Start of THE RECORDS
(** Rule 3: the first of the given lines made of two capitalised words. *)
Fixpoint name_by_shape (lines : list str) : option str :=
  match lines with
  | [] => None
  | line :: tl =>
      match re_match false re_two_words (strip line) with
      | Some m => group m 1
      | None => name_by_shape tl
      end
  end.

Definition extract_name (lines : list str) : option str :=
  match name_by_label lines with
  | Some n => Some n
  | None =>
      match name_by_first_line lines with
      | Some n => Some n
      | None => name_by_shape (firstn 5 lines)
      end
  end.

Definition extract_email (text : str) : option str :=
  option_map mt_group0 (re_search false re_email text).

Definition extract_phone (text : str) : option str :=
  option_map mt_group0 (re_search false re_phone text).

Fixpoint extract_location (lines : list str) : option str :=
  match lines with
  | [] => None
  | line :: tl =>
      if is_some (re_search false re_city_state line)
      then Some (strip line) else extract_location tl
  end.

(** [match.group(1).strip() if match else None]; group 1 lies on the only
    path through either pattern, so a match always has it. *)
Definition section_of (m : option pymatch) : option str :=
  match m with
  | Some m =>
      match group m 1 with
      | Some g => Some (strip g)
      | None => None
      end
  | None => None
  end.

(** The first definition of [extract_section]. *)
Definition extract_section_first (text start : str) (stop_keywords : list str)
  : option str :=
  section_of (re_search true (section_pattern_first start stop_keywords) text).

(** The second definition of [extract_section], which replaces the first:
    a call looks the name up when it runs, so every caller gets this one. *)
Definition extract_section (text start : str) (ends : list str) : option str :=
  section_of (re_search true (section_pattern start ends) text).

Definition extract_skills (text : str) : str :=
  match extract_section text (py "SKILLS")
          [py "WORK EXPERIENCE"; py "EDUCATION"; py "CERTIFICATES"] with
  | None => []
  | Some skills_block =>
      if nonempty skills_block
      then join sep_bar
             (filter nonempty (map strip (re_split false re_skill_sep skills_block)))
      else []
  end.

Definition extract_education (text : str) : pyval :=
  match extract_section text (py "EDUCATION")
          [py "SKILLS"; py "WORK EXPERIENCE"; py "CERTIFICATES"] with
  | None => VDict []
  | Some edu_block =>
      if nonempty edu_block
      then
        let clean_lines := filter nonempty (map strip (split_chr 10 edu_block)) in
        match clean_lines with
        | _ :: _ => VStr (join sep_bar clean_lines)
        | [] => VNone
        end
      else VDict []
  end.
End of THE RECORDS
Start of THE RECORDS
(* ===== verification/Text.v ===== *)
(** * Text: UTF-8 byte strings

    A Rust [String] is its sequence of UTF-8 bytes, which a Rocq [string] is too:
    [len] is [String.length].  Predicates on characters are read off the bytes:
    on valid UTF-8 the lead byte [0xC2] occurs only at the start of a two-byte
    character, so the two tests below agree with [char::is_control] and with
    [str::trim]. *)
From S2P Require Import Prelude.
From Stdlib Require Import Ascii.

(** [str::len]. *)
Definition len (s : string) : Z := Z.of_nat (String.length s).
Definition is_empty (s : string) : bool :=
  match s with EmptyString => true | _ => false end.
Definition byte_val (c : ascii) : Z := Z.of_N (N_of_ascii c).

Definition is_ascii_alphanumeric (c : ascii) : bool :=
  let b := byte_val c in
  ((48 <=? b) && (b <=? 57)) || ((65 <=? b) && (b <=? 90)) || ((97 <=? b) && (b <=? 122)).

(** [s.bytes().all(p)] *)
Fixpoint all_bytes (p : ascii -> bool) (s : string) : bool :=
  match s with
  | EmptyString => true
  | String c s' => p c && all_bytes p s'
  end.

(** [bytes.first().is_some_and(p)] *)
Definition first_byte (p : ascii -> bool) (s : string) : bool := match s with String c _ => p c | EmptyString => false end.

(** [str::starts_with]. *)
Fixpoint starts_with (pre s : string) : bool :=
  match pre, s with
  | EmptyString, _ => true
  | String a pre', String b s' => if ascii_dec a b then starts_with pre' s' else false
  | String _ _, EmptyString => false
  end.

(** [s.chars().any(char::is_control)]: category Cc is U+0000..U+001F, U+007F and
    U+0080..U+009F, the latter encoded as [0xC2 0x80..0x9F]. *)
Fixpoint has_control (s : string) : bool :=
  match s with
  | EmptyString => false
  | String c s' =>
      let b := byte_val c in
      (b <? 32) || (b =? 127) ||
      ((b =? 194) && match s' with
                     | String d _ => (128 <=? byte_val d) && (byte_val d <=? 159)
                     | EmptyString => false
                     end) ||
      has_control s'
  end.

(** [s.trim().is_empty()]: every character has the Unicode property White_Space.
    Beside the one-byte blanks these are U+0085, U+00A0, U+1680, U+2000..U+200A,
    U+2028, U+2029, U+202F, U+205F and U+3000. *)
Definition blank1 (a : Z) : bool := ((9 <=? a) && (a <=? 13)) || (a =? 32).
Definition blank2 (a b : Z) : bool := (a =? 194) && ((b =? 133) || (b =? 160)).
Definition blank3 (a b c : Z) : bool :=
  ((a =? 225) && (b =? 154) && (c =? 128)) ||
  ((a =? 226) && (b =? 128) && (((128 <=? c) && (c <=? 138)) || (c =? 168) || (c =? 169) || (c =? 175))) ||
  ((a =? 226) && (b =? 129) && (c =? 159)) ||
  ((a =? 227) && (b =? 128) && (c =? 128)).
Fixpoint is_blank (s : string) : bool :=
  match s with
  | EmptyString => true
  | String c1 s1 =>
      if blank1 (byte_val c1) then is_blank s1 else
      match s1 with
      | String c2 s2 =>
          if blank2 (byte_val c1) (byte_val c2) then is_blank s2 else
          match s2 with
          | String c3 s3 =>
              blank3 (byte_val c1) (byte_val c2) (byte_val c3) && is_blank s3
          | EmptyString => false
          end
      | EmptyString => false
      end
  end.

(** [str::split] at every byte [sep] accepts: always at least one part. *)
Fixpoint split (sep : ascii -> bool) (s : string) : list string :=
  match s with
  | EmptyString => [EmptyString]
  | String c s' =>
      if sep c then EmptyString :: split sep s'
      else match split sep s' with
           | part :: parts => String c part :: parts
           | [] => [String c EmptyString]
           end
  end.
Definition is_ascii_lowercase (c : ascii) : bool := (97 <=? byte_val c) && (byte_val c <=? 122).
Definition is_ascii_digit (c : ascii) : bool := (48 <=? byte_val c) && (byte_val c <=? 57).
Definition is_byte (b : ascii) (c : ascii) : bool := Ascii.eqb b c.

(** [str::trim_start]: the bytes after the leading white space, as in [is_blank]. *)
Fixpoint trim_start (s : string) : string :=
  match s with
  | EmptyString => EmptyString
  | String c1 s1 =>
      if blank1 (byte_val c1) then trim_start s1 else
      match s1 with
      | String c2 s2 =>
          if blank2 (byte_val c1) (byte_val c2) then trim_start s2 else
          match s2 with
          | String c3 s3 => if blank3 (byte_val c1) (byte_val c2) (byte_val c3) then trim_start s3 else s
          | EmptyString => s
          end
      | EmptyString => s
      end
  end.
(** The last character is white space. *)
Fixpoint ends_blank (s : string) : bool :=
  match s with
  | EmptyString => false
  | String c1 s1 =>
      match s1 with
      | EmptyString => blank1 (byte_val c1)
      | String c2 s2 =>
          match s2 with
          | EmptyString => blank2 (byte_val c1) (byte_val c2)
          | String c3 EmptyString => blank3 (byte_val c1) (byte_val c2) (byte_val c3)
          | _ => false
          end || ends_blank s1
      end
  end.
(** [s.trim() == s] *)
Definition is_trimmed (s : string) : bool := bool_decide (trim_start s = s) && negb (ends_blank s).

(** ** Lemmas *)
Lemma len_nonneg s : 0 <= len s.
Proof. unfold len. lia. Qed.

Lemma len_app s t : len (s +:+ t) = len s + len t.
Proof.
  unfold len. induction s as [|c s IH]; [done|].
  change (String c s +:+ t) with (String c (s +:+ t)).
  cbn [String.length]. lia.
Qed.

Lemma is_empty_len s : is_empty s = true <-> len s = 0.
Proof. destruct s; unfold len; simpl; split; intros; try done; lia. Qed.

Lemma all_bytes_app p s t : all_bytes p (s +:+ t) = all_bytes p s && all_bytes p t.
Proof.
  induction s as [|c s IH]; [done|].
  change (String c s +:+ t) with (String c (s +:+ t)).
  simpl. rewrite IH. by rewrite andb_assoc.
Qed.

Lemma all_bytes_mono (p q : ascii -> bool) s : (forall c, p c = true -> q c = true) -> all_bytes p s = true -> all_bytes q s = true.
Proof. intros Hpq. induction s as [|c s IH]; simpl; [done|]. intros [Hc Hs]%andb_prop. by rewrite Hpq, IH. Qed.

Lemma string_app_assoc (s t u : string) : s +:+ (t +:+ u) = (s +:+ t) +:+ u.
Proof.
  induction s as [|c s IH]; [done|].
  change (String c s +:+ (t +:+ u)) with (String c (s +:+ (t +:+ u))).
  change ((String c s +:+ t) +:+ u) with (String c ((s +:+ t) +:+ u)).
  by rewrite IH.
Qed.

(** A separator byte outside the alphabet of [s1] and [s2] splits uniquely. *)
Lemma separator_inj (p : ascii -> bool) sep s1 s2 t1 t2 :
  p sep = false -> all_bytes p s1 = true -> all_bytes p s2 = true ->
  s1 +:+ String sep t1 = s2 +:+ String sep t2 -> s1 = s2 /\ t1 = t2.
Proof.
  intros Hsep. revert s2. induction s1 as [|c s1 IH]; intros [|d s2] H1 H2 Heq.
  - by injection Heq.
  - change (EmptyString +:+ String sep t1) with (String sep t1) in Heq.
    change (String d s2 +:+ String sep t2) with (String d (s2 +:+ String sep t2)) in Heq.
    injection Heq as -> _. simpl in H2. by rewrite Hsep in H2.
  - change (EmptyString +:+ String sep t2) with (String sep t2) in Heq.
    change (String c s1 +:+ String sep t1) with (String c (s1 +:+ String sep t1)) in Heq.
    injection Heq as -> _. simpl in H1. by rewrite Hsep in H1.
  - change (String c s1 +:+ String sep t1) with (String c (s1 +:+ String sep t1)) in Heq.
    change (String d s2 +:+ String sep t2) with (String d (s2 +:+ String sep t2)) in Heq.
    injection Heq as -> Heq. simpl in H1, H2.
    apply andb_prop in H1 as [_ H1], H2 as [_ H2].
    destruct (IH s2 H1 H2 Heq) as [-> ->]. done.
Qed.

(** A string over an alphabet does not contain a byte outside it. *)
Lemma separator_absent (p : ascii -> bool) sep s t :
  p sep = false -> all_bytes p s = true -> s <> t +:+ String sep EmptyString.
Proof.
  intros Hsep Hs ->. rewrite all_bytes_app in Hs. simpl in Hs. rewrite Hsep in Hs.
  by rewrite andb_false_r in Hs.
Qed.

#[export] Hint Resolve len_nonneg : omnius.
End of THE RECORDS
Start of THE RECORDS
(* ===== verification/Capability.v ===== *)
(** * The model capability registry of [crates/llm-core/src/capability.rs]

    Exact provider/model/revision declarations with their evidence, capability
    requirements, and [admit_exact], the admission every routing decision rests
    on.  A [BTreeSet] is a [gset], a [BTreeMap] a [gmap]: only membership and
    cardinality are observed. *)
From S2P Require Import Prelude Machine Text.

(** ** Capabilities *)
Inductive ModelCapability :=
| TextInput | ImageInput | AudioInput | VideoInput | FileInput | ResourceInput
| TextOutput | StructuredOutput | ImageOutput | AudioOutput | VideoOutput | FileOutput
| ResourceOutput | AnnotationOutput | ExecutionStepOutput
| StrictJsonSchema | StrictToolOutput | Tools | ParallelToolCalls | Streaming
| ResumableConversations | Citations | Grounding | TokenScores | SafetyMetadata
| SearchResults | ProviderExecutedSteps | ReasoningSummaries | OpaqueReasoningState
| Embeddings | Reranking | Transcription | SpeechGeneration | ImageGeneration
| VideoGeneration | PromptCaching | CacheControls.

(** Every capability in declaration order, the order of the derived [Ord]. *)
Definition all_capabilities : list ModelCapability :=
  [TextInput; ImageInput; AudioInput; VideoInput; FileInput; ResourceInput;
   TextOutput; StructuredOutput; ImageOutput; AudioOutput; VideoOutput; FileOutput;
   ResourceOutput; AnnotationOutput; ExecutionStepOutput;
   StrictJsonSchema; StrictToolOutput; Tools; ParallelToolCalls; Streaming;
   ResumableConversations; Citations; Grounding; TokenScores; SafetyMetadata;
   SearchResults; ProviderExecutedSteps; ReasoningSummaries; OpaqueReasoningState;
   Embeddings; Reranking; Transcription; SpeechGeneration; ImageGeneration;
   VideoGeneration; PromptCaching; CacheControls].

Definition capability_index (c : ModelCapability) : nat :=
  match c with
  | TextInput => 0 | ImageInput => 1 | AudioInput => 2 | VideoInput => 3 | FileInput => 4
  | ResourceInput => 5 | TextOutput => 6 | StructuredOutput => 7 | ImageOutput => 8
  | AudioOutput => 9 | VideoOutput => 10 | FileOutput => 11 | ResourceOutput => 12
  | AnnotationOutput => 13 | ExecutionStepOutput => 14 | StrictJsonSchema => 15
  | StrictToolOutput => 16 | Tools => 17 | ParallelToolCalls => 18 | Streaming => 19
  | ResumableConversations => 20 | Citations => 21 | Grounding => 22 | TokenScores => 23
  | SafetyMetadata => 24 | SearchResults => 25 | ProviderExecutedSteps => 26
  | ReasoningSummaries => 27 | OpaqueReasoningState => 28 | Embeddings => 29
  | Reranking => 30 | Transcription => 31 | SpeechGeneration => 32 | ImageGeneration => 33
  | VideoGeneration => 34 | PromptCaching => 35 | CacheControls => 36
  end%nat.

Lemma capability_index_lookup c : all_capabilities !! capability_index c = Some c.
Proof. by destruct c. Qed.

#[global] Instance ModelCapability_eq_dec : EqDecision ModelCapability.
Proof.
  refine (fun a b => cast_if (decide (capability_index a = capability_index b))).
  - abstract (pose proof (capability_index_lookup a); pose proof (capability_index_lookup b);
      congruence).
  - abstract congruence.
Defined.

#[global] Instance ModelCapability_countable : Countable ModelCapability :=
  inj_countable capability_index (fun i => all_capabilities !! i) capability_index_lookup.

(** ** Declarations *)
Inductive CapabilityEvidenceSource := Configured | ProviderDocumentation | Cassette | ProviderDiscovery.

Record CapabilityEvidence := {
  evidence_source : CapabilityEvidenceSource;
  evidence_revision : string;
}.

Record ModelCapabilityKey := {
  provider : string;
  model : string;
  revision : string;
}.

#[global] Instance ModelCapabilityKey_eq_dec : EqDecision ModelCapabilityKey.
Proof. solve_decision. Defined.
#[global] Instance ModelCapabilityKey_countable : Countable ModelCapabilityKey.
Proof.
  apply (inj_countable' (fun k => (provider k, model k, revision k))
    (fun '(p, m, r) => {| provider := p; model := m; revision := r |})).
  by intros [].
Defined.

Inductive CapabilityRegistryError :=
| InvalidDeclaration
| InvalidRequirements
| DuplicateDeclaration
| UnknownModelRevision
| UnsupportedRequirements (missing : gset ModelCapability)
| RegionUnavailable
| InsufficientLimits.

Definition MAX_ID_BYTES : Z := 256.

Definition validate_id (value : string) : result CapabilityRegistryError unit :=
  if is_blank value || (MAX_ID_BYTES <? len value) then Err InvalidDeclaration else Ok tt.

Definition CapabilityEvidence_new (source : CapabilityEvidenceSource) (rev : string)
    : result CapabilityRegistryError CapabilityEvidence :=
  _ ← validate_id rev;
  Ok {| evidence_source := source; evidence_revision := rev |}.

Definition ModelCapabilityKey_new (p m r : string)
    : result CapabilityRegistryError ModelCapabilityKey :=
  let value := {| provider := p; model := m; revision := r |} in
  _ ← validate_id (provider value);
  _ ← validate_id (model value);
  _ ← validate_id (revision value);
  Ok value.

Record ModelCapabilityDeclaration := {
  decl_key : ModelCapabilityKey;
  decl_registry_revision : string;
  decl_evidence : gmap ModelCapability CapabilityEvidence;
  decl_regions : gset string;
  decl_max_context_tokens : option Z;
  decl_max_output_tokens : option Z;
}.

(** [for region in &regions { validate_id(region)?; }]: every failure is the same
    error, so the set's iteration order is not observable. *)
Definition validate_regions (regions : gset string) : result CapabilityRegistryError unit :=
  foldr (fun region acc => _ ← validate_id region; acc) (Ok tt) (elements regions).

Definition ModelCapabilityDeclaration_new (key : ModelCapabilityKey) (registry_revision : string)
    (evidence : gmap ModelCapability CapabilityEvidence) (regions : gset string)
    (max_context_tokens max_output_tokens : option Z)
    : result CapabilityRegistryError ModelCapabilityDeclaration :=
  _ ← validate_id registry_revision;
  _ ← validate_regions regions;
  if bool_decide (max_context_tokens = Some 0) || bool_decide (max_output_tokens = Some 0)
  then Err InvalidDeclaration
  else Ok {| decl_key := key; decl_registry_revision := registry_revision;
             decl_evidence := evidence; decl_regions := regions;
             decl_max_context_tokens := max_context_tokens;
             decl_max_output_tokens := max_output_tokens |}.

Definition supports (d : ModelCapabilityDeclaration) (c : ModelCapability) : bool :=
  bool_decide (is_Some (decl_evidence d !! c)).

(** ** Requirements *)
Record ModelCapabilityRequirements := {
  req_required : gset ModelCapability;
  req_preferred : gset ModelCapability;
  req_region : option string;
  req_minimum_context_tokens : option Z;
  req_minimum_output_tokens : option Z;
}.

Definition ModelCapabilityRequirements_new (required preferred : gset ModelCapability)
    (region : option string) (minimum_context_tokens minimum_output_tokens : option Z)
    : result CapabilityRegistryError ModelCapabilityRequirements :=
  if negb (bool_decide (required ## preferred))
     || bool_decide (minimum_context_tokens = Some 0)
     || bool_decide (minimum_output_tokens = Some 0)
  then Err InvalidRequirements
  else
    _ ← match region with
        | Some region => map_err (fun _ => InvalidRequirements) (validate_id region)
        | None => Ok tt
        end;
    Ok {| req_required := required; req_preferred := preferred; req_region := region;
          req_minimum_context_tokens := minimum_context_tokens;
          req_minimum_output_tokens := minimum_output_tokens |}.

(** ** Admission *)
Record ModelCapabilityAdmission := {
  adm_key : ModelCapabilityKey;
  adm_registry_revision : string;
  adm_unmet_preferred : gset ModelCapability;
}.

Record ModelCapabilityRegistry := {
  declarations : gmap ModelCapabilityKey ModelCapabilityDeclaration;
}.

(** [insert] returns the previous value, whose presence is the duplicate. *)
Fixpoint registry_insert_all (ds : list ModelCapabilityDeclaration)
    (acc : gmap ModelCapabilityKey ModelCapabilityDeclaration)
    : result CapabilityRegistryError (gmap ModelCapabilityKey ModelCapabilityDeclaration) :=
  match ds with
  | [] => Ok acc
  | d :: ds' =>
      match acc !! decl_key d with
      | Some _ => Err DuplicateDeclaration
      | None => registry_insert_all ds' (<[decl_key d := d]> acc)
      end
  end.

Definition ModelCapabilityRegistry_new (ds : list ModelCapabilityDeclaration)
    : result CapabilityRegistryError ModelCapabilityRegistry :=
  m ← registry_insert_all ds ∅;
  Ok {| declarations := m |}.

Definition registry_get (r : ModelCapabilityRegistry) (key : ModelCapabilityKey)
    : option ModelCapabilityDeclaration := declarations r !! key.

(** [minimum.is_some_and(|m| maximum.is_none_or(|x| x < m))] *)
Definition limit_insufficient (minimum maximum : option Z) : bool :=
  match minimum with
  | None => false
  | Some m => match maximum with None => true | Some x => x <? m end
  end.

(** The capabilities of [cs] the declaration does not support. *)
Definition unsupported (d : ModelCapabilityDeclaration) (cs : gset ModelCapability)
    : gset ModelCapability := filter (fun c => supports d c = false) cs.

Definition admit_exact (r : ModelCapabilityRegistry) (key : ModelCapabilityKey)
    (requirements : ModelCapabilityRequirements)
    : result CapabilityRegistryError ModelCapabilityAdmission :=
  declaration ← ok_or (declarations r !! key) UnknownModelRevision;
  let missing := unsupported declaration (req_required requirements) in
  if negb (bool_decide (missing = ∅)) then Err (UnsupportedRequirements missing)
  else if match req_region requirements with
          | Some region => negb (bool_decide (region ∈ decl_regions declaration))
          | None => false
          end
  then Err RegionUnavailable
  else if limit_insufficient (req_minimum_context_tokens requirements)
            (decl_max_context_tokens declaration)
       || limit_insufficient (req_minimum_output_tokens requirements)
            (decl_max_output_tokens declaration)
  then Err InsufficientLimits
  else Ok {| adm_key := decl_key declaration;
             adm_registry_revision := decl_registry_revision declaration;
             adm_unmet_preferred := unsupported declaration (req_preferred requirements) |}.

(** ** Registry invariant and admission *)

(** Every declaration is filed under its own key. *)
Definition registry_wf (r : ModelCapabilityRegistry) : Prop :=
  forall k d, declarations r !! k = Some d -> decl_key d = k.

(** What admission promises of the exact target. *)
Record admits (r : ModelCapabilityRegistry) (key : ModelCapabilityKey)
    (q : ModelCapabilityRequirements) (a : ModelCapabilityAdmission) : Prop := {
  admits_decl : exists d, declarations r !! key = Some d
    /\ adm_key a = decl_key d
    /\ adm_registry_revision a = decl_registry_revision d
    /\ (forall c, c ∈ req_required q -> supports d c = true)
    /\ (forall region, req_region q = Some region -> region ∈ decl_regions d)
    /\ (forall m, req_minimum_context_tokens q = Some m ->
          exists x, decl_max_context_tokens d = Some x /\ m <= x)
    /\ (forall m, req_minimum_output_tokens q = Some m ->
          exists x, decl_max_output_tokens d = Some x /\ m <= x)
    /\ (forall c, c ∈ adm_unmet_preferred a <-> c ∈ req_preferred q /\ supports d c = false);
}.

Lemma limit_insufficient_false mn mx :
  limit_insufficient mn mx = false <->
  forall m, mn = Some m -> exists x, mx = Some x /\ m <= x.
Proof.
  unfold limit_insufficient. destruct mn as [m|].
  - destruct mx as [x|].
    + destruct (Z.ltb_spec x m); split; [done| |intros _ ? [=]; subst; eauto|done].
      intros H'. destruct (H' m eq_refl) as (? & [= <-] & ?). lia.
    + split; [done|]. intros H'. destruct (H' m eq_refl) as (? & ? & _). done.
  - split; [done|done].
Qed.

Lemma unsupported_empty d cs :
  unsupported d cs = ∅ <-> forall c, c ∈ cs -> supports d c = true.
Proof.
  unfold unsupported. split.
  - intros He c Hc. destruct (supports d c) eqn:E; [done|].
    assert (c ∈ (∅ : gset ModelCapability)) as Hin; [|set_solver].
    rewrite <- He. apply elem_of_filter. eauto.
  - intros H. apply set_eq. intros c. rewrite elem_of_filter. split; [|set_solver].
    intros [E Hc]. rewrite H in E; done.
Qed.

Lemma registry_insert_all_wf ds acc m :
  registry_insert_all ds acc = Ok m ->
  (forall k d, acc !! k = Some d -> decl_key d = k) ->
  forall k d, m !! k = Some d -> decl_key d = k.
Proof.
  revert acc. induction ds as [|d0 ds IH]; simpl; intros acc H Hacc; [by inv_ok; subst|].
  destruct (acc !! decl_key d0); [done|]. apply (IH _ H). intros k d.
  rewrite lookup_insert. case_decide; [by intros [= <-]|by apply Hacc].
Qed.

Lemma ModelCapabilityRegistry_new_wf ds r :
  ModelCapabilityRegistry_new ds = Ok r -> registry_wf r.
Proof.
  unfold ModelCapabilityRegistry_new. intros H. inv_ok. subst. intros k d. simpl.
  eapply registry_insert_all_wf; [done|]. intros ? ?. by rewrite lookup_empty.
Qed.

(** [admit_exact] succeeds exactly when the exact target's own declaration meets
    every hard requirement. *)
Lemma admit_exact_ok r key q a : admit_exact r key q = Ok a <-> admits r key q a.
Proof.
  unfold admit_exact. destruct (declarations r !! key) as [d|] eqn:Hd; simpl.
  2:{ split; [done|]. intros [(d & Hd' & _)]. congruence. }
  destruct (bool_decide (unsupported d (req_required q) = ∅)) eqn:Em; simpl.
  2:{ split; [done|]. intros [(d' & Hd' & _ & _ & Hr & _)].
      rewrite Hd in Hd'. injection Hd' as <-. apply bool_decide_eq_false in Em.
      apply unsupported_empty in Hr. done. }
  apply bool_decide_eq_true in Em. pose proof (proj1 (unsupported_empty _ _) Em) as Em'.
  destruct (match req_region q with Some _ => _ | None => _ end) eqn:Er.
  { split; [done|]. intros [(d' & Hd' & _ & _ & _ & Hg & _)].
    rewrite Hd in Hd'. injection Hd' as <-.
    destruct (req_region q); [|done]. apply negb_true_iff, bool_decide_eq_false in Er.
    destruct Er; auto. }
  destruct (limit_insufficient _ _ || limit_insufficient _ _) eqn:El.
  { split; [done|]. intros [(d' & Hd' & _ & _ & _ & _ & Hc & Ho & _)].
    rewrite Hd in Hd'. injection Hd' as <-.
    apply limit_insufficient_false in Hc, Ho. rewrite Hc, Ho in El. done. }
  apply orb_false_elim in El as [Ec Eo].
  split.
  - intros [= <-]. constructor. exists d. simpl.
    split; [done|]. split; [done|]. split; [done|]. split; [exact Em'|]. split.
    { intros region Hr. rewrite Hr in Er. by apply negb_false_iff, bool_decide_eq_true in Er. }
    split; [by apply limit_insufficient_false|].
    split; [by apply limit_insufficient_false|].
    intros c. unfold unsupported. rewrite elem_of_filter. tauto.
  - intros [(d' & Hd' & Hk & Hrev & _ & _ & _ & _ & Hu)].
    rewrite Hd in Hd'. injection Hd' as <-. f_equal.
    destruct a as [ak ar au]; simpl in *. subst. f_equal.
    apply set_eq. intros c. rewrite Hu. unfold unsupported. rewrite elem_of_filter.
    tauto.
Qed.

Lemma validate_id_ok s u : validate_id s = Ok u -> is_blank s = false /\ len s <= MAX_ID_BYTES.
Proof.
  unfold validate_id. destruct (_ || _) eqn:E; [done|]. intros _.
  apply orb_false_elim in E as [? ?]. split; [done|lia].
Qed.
End of THE RECORDS
GOAL OF THE EXERCISE>
A single number is the reply: the count of lines in the entries above that have the word "Reranking".

EXERCISE OUTPUT>
3